Excel is indeed super powerful. I’ve seen firsthand what they power in multiple Fortune 500 companies, and usually for a lot of critical tasks. It doesn’t surprise me in the least that this company was using it for finances.
My backup is ctrl+z 😎
This is why I specified “nearly” the worst. It can absolutely get the job done and has basically every tool you’d need to do the job, but it’s pretty much the worst amongst the “this will do everything you need” options.
My thought process was abacus < pen & paper < text file < spreadsheet < database solutions
But a spreadsheet can function like a database. 🤣
Probably should get a dedicated ERP system, mainly to just have official support.
But anybody in finance (like me) knows that everybody from low level accounting assistants, to CBOs use excel daily, even if they have an ERP system. For instance, the one I am using is complete shit with outrageous inexcusable ‘features’ (can’t even describe them because they sound made up). So we all just export data to excel so we can format the reports/data into an actual useful format.

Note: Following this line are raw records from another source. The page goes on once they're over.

(* ===== verification/Layout.v ===== *)
(** * Type layout

    Models [layout_of] and its helpers of [crates/gruel-air/src/layout.rs]:
    size, alignment, niches and the discriminant strategy of every type.

    [compute_layout] is written once over the effect it runs in: with the layout
    cache of the pool threaded through the recursive calls ([layout_of], the
    source) and without a cache ([layout_spec], the function it has to compute).
    The recursion follows the pool and runs on fuel. *)

From S2P Require Import Prelude Types LayoutTypes InternPool.

#[local] Open Scope Z_scope.

(** [u64::is_power_of_two]. *)
Definition is_power_of_two (a : Z) : bool := (0 <? a) && (Z.land a (a - 1) =? 0).

(** [align_up]: [(value + align - 1) & !(align - 1)], with its [debug_assert!]. *)
Definition align_up (value align : Z) : outcome Z :=
  if is_power_of_two align then
    s ← checked_add 64 value align;
    s' ← checked_sub 64 s 1;
    mask ← checked_sub 64 align 1;
    mret (Z.land s' (Z.lxor mask (2 ^ 64 - 1)))
  else Panic.

(** Effects in which layouts are computed: those that embed [outcome]. *)
Class LiftOutcome (M : Type → Type) := lift : ∀ {A}, outcome A → M A.
#[export] Instance lift_outcome : LiftOutcome outcome := λ A m, m.

Section Layout.
Context {Spur : Type} `{Countable Spur}.
Notation Pool := (TypeInternPool (Spur := Spur)).

Section Compute.
Context {M : Type → Type} `{!MRet M, !MBind M, !LiftOutcome M}.
(** [layout_of(pool, _)], for the recursive calls. *)
Context (layout_rec : Ty → M Layout) (p : Pool).

(** The niches a field contributes, at the field's offset: [n.offset + offset as u32]. *)
Definition inherit_niches (offset : Z) (ns : list NicheRange) : outcome (list NicheRange) :=
  mapM (λ n, o ← checked_add 32 (nr_offset n) (wrap 32 offset);
             mret (MkNiche o (nr_width n) (nr_start n) (nr_end n))) ns.

(** One iteration of the struct loop over [(offset, max_align, niches)]. *)
Definition struct_step (st : Z * Z * list NicheRange) (f : StructField)
    : M (Z * Z * list NicheRange) :=
  let '(offset, max_align, niches) := st in
  field_layout ← layout_rec (sf_ty f);
  if ly_size field_layout =? 0 then mret st
  else
    let max_align := Z.max max_align (ly_align field_layout) in
    offset ← lift (align_up offset (ly_align field_layout));
    ns ← lift (inherit_niches offset (ly_niches field_layout));
    offset' ← lift (checked_add 64 offset (ly_size field_layout));
    mret (offset', max_align, niches ++ ns).

Definition struct_layout (d : StructDef) : M Layout :=
  '(offset, max_align, niches) ← foldM struct_step (0, 1, []) (sd_fields d);
  size ← (if 1 <? max_align then lift (align_up offset max_align) else mret offset);
  mret (MkLayout size max_align niches None).

Definition array_layout (elem_ty : Ty) (len : Z) : M Layout :=
  elem ← layout_rec elem_ty;
  size ← lift (checked_mul 64 (ly_size elem) len);
  mret (MkLayout size (ly_align elem) [] None).

(** The summed field sizes of a variant. *)
Definition variant_size (v : EnumVariantDef) : M Z :=
  foldM (λ acc f, l ← layout_rec f; lift (checked_add 64 acc (ly_size l))) 0 (ev_fields v).
Definition max_variant_size (d : EnumDef) : M Z :=
  sizes ← mapM variant_size (ed_variants d); mret (max_or 0 sizes).

(** [enum_layout_separate]. *)
Definition enum_layout_separate (d : EnumDef) : M Layout :=
  discrim_layout ← layout_rec (discriminant_type d);
  let dsize := ly_size discrim_layout in
  let dalign := ly_align discrim_layout in
  let tag_width := wrap 8 dsize in
  if is_unit_only d then
    let strategy := Separate 0 tag_width (wrap 32 dsize) in
    let variant_count := Z.of_nat (length (ed_variants d)) in
    let max := max_for_width tag_width in
    let niches := if (0 <? variant_count) && (variant_count <=? max)
                  then [MkNiche 0 tag_width variant_count max] else [] in
    mret (MkLayout dsize dalign niches (Some strategy))
  else if ed_is_c_layout d then
    layouts ← mapM layout_rec (concat (map ev_fields (ed_variants d)));
    let max_variant_align := max_or 1 (map ly_align layouts) in
    let enum_align := Z.max dalign max_variant_align in
    payload_offset ← lift (align_up dsize enum_align);
    max_payload ← max_variant_size d;
    let strategy := Separate 0 tag_width (wrap 32 payload_offset) in
    total_payload ← lift (align_up max_payload enum_align);
    total ← lift (checked_add 64 payload_offset total_payload);
    size ← lift (align_up total enum_align);
    mret (MkLayout size enum_align [] (Some strategy))
  else
    let strategy := Separate 0 tag_width (wrap 32 dsize) in
    max_payload ← max_variant_size d;
    if max_payload =? 0 then mret (MkLayout dsize dalign [] (Some strategy))
    else
      total ← lift (checked_add 64 dsize max_payload);
      size ← lift (align_up total dalign);
      mret (MkLayout size dalign [] (Some strategy)).

(** The niche-encoded layout over the layout of the payload: the first forbidden
    value encodes the unit variant, the others stay forbidden. *)
Definition niche_layout (unit_idx data_idx : Z) (payload_layout : Layout)
    (niche : NicheRange) (remaining_start : Z) : Layout :=
  let composed_niches :=
    if remaining_start <=? nr_end niche
    then [MkNiche (nr_offset niche) (nr_width niche) remaining_start (nr_end niche)]
    else [] in
  MkLayout (ly_size payload_layout) (ly_align payload_layout) composed_niches
    (Some (Niche unit_idx data_idx (nr_offset niche) (nr_width niche) (nr_start niche))).

(** [try_niche_encoded_enum_layout]. *)
Definition try_niche_encoded_enum_layout (d : EnumDef) : M (option Layout) :=
  match ed_variants d with
  | [v0; v1] =>
      let idx := match has_data v0, has_data v1 with
        | false, true => Some (0, 1, v1)
        | true, false => Some (1, 0, v0)
        | _, _ => None
        end in
      match idx with
      | None => mret None
      | Some (unit_idx, data_idx, data_variant) =>
          match ev_fields data_variant with
          | [payload_ty] =>
              payload_layout ← layout_rec payload_ty;
              match ly_niches payload_layout with
              | [] => mret None
              | niche :: _ =>
                  remaining_start ← lift (checked_add 128 (nr_start niche) 1);
                  mret (Some (niche_layout unit_idx data_idx payload_layout niche
                                remaining_start))
              end
          | _ => mret None
          end
      end
  | _ => mret None
  end.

That depends on spending articles, not on sum amount. Maybe their accounting is as simple as: 10bn income, 2bn to steal, 3 for salaries, 1 for medicaments and machinery, rest for advertisements.
You don’t need super-pooper software for that.
Even if their spending is that simple in terms of categories, it’s almost certain their breakdown within each category is definitely quite a bit more complex. Hell, my wife runs her own therapy practice with just herself and she talks about how obnoxious dealing with insurance is for billing all the time.
Yeah, it depends entirely on how many things you’re tracking and how many people need to access it. It’s probably not the right tool here, but sometimes it just is.